Work item
Please print only the top portion of the entries below, ending with the line that contains "neither is assigned. *)", exactly as written.

(Stored items)
BEGIN
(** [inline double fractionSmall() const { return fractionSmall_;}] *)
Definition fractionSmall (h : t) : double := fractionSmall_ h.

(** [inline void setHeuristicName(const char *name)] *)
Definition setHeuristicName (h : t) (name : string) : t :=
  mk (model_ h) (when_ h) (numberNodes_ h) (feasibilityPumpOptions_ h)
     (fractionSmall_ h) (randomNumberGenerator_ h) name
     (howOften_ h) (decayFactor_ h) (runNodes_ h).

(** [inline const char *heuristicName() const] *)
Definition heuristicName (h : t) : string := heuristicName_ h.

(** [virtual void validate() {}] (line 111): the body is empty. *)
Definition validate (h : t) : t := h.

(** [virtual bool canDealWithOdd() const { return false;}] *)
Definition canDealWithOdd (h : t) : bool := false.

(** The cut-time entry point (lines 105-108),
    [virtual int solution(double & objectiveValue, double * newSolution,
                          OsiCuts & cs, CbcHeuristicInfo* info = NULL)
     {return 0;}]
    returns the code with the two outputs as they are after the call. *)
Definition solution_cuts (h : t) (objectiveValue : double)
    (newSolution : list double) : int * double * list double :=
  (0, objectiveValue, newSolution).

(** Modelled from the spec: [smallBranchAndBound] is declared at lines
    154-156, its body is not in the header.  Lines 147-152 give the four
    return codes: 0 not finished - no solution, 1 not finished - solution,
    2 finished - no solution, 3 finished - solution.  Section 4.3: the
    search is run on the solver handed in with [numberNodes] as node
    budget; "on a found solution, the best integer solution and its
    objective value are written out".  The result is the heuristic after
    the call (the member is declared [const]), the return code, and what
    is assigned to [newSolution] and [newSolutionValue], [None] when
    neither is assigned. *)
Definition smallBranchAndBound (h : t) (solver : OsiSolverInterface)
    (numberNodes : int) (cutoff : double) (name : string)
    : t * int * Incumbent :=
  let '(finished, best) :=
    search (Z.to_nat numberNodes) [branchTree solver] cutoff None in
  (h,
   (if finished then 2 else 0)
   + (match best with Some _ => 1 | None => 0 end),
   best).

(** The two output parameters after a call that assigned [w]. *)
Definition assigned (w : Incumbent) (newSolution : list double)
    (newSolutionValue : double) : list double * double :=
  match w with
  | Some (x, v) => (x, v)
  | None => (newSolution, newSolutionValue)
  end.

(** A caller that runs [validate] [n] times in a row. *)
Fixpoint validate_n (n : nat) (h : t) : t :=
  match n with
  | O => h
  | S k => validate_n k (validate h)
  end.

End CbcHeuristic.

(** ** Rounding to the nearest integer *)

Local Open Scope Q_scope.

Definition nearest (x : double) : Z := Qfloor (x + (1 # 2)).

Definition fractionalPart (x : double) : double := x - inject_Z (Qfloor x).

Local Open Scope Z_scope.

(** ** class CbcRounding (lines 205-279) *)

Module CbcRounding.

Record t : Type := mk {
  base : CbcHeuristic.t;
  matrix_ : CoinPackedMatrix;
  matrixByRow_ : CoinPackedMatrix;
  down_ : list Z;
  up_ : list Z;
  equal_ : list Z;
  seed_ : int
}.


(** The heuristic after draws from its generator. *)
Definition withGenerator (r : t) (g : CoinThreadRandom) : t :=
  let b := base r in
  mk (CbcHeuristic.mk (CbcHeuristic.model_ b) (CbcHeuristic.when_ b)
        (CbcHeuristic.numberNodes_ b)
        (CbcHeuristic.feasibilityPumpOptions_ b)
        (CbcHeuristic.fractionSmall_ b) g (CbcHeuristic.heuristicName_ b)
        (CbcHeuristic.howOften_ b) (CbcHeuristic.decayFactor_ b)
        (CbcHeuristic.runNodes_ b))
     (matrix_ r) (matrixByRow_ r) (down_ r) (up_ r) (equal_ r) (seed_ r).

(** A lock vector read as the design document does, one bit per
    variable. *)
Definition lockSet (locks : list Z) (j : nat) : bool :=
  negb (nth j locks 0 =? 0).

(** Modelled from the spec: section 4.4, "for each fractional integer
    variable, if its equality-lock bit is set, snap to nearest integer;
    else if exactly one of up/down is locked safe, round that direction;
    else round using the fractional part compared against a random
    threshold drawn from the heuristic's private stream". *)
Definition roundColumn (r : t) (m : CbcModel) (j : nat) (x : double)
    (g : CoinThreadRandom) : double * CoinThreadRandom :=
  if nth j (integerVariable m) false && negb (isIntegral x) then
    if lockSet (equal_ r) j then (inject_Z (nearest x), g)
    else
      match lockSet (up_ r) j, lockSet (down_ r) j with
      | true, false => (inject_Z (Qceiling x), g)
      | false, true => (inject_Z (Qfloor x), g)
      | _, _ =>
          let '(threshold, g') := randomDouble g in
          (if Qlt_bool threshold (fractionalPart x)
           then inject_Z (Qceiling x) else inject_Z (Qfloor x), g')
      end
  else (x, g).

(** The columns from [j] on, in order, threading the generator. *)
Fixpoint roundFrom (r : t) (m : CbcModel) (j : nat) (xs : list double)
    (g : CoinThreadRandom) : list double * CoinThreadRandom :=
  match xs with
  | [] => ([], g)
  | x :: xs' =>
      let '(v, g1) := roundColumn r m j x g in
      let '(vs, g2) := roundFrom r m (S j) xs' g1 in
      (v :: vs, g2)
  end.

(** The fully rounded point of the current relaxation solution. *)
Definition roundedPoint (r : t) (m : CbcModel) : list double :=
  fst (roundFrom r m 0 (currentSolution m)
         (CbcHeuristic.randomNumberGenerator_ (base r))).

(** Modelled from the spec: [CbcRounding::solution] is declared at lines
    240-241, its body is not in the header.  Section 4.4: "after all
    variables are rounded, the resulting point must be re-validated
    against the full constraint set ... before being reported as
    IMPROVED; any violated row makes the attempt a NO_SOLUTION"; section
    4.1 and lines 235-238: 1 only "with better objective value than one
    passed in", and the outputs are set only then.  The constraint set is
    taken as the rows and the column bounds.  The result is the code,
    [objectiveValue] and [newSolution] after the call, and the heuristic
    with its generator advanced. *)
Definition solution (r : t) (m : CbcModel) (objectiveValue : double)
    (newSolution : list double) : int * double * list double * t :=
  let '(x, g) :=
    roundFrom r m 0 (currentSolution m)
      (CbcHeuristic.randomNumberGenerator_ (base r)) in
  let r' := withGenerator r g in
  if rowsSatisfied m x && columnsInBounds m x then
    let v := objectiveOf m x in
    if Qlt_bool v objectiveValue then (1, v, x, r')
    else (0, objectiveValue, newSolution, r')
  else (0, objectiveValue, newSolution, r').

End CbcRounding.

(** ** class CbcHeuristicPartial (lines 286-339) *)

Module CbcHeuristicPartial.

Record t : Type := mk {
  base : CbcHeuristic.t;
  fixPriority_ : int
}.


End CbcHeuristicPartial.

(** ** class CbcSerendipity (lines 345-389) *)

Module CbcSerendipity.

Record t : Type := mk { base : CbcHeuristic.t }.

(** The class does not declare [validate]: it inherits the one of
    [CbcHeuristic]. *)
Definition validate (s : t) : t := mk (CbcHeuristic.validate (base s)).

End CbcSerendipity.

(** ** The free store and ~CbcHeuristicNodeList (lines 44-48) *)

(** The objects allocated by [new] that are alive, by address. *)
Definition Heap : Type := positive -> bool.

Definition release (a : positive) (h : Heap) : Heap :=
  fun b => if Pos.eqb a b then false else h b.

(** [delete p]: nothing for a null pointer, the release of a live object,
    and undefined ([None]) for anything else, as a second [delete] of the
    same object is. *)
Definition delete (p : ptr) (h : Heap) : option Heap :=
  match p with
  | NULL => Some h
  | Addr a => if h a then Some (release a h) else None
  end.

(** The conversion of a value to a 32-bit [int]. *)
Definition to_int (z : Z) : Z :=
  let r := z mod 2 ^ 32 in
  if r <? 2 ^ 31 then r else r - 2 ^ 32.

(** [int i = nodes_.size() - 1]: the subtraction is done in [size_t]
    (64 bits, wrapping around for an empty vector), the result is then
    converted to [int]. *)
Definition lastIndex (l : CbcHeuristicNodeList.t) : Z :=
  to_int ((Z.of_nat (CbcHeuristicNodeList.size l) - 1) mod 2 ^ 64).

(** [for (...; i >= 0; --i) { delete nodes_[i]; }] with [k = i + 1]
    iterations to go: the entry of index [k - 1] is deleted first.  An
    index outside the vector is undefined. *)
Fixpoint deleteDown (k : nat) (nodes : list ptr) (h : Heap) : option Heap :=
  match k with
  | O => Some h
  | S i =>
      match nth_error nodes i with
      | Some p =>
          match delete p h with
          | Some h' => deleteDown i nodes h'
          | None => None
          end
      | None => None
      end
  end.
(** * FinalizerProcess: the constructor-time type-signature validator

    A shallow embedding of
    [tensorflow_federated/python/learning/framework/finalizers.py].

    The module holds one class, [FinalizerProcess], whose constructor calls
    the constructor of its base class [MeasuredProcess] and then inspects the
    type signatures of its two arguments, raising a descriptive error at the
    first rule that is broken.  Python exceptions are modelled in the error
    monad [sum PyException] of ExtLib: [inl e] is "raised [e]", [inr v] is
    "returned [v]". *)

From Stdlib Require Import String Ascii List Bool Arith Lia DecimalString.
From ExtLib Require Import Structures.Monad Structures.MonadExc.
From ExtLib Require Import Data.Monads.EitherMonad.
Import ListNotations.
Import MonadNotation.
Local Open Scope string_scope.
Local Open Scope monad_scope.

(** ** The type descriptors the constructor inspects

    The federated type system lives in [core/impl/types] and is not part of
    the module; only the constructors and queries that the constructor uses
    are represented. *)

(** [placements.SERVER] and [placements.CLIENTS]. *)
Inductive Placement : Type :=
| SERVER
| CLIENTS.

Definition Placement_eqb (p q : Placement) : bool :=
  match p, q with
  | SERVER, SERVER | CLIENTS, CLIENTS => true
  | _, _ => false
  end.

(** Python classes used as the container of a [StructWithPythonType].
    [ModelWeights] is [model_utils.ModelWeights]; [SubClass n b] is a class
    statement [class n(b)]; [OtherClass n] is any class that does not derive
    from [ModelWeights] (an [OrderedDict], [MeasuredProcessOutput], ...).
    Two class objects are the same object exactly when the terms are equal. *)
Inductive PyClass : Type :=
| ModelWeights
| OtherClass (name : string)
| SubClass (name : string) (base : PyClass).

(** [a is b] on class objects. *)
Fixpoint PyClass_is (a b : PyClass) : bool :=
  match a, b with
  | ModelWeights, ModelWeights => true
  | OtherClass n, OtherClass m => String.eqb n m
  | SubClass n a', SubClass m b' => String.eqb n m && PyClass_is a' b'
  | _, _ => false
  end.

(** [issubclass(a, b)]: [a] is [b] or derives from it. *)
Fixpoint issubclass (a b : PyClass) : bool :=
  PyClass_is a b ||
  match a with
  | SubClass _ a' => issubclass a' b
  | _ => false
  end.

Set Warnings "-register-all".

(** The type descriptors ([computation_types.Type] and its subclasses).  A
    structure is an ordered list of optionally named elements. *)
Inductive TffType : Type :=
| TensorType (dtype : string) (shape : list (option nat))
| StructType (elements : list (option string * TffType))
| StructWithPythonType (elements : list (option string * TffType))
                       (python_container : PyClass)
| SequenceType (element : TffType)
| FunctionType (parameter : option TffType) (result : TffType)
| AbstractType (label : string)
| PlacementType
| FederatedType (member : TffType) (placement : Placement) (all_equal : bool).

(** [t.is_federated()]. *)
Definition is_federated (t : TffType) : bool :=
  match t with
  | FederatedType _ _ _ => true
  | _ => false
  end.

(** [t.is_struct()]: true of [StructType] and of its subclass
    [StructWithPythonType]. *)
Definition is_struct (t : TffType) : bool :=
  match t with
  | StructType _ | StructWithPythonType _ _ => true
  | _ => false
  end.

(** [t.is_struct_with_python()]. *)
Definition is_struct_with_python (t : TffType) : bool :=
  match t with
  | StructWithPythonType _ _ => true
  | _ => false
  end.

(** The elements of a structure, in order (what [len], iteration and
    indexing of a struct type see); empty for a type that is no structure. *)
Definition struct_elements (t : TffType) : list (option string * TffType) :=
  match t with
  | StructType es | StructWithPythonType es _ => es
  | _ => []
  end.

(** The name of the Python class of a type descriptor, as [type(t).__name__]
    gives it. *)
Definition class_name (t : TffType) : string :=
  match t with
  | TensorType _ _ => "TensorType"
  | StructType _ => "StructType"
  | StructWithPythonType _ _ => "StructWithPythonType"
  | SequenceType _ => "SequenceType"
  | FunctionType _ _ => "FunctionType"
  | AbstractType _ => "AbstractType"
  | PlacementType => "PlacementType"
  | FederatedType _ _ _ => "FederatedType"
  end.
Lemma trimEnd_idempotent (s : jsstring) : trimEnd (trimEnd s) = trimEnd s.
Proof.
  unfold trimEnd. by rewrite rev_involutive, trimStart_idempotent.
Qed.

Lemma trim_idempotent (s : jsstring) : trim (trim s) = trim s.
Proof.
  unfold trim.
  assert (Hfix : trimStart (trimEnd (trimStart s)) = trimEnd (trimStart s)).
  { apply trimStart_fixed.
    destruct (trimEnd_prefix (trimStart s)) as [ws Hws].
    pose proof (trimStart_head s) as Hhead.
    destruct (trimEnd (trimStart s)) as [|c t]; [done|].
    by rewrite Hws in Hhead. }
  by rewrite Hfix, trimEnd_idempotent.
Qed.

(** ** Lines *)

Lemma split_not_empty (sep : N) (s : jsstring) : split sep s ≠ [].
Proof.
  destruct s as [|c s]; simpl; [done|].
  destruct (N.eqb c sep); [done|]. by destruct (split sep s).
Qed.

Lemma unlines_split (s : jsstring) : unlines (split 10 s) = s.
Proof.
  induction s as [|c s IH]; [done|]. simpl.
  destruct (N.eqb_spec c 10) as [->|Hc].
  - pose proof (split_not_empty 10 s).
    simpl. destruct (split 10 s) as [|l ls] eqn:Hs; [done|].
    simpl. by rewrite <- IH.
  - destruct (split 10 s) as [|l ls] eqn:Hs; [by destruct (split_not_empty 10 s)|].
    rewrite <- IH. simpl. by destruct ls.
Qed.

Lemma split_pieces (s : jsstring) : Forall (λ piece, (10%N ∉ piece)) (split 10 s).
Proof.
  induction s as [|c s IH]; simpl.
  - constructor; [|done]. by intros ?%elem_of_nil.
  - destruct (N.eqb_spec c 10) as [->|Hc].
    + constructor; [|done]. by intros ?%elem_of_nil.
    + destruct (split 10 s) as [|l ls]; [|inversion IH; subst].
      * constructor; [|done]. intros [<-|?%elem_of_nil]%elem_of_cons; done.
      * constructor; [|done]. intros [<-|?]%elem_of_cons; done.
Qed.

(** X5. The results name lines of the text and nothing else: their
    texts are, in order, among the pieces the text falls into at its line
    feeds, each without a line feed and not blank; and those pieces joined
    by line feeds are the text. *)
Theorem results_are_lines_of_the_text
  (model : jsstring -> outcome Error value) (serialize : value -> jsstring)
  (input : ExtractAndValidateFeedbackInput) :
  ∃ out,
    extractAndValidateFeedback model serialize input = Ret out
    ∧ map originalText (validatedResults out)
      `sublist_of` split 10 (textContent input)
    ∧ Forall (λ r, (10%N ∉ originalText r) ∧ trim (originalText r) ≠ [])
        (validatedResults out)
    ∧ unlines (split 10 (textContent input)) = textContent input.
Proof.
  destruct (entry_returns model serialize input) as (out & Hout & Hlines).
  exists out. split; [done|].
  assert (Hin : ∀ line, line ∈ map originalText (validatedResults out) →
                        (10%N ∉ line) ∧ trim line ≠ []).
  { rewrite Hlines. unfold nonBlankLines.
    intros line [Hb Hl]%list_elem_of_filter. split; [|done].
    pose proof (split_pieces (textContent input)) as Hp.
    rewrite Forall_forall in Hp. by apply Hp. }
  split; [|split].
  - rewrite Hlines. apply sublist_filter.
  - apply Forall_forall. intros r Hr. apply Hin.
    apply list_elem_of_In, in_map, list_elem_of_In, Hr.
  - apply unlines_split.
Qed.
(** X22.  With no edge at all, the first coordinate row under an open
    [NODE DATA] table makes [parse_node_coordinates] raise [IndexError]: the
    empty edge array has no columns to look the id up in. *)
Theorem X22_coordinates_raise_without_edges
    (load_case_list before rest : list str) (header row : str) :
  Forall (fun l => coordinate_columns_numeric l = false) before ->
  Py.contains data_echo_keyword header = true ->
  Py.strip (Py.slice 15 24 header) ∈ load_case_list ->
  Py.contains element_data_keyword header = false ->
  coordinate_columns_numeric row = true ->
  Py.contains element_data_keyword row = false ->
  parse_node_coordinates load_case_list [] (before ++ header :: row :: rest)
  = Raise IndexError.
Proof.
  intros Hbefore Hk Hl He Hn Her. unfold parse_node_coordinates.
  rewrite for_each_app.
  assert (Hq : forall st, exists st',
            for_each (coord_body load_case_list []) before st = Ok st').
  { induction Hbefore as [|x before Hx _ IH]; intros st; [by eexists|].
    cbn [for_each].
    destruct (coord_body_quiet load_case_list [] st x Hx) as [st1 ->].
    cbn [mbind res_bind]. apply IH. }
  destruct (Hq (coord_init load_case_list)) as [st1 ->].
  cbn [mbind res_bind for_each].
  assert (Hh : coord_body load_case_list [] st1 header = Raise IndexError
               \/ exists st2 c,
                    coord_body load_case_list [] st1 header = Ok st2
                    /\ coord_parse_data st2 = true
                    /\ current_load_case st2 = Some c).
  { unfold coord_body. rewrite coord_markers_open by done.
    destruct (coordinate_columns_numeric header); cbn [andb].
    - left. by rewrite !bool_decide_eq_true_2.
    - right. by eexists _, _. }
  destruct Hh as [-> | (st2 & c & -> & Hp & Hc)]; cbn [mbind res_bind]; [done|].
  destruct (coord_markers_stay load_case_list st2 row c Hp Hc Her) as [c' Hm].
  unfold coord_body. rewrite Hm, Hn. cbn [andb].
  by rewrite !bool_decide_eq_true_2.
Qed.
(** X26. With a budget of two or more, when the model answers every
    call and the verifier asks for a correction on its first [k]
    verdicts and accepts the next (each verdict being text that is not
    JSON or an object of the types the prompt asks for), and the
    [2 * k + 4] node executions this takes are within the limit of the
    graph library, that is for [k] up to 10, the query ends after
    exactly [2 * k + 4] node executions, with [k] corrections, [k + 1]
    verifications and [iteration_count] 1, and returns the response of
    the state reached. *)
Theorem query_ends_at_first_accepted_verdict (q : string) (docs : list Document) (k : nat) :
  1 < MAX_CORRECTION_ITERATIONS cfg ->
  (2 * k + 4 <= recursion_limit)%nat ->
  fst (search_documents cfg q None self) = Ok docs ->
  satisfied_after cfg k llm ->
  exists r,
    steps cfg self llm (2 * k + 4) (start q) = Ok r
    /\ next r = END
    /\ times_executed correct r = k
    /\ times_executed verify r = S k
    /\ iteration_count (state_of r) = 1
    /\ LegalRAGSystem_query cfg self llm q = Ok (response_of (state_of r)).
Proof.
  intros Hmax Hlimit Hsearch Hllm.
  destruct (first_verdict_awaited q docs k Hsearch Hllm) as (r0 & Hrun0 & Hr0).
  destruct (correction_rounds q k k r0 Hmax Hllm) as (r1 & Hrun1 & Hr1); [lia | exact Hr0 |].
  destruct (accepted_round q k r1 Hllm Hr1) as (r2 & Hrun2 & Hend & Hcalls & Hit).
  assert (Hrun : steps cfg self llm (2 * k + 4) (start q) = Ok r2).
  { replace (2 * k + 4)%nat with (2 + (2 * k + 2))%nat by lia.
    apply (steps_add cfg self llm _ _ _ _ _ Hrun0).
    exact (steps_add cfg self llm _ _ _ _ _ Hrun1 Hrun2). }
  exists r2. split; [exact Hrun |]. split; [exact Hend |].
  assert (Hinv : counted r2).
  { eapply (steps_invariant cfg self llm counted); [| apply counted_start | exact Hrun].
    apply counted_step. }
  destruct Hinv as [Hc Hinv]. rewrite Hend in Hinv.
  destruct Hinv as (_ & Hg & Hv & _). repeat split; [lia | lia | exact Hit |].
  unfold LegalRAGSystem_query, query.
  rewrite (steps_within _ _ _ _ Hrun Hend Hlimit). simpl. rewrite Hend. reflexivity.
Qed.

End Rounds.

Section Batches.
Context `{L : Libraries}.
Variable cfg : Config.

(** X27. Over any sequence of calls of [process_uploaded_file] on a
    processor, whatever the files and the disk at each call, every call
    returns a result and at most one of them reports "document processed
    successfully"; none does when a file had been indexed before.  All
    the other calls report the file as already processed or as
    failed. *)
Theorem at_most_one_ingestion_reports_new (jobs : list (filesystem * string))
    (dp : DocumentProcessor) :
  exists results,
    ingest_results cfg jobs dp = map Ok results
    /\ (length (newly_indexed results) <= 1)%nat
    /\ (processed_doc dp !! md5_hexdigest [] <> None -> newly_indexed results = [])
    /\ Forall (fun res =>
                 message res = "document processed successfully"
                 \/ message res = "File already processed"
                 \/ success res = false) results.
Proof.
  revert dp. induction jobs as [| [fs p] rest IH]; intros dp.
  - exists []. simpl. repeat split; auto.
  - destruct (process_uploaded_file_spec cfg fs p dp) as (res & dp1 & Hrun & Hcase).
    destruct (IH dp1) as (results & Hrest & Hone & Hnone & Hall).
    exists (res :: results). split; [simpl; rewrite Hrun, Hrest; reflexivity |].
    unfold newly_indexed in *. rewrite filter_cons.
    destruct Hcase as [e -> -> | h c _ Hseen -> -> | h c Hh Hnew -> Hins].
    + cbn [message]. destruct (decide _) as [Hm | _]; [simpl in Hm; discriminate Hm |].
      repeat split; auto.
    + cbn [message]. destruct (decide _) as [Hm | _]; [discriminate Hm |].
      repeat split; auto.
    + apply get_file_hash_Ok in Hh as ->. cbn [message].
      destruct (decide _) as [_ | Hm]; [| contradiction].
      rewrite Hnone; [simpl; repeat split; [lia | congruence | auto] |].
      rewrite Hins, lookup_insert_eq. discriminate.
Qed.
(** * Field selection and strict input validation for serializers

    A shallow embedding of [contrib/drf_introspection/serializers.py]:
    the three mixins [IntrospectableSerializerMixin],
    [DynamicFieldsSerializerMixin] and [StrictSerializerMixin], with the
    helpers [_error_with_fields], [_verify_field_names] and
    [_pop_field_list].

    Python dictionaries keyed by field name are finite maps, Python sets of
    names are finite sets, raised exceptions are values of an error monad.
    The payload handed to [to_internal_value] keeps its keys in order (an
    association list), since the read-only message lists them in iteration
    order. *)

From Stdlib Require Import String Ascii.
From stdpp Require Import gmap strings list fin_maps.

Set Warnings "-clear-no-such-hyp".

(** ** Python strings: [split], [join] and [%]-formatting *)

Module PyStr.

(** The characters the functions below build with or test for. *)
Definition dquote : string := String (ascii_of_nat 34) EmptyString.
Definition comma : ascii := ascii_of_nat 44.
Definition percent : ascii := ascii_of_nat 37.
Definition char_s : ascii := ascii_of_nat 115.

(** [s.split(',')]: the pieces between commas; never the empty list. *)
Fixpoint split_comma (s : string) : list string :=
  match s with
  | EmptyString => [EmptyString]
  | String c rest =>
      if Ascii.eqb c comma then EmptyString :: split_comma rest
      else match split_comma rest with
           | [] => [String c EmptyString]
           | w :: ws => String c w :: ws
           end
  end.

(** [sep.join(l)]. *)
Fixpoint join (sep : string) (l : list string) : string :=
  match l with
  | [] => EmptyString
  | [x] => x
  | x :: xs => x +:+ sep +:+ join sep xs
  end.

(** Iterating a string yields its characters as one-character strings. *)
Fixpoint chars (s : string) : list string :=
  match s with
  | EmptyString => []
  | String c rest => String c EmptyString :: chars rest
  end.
END
Exercise result
(** [inline double fractionSmall() const { return fractionSmall_;}] *)
Definition fractionSmall (h : t) : double := fractionSmall_ h.

(** [inline void setHeuristicName(const char *name)] *)
Definition setHeuristicName (h : t) (name : string) : t :=
  mk (model_ h) (when_ h) (numberNodes_ h) (feasibilityPumpOptions_ h)
     (fractionSmall_ h) (randomNumberGenerator_ h) name
     (howOften_ h) (decayFactor_ h) (runNodes_ h).

(** [inline const char *heuristicName() const] *)
Definition heuristicName (h : t) : string := heuristicName_ h.

(** [virtual void validate() {}] (line 111): the body is empty. *)
Definition validate (h : t) : t := h.

(** [virtual bool canDealWithOdd() const { return false;}] *)
Definition canDealWithOdd (h : t) : bool := false.

(** The cut-time entry point (lines 105-108),
    [virtual int solution(double & objectiveValue, double * newSolution,
                          OsiCuts & cs, CbcHeuristicInfo* info = NULL)
     {return 0;}]
    returns the code with the two outputs as they are after the call. *)
Definition solution_cuts (h : t) (objectiveValue : double)
    (newSolution : list double) : int * double * list double :=
  (0, objectiveValue, newSolution).

(** Modelled from the spec: [smallBranchAndBound] is declared at lines
    154-156, its body is not in the header.  Lines 147-152 give the four
    return codes: 0 not finished - no solution, 1 not finished - solution,
    2 finished - no solution, 3 finished - solution.  Section 4.3: the
    search is run on the solver handed in with [numberNodes] as node
    budget; "on a found solution, the best integer solution and its
    objective value are written out".  The result is the heuristic after
    the call (the member is declared [const]), the return code, and what
    is assigned to [newSolution] and [newSolutionValue], [None] when
    neither is assigned. *)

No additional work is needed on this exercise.